- [Exercise requirements] Read the records below. Copy each line where the string "database" occurs.

- [Exercise materials]
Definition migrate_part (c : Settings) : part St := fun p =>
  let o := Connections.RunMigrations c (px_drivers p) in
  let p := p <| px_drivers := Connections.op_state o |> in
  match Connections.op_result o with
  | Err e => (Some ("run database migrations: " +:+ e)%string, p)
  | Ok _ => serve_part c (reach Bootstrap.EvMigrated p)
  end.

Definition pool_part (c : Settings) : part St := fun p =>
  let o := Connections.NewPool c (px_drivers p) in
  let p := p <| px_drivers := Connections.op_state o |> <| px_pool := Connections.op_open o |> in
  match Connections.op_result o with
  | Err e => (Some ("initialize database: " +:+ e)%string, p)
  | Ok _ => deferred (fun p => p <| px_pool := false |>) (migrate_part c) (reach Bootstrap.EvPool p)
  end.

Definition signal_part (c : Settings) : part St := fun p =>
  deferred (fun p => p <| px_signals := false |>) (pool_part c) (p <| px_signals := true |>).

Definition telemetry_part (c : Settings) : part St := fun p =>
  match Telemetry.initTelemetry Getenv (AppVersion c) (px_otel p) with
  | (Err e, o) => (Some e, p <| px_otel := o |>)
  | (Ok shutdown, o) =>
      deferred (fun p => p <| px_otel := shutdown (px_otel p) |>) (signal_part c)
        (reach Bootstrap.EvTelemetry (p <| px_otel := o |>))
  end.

- [Answer area]
  | Err e => (Some ("run database migrations: " +:+ e)%string, p)
  | Err e => (Some ("initialize database: " +:+ e)%string, p)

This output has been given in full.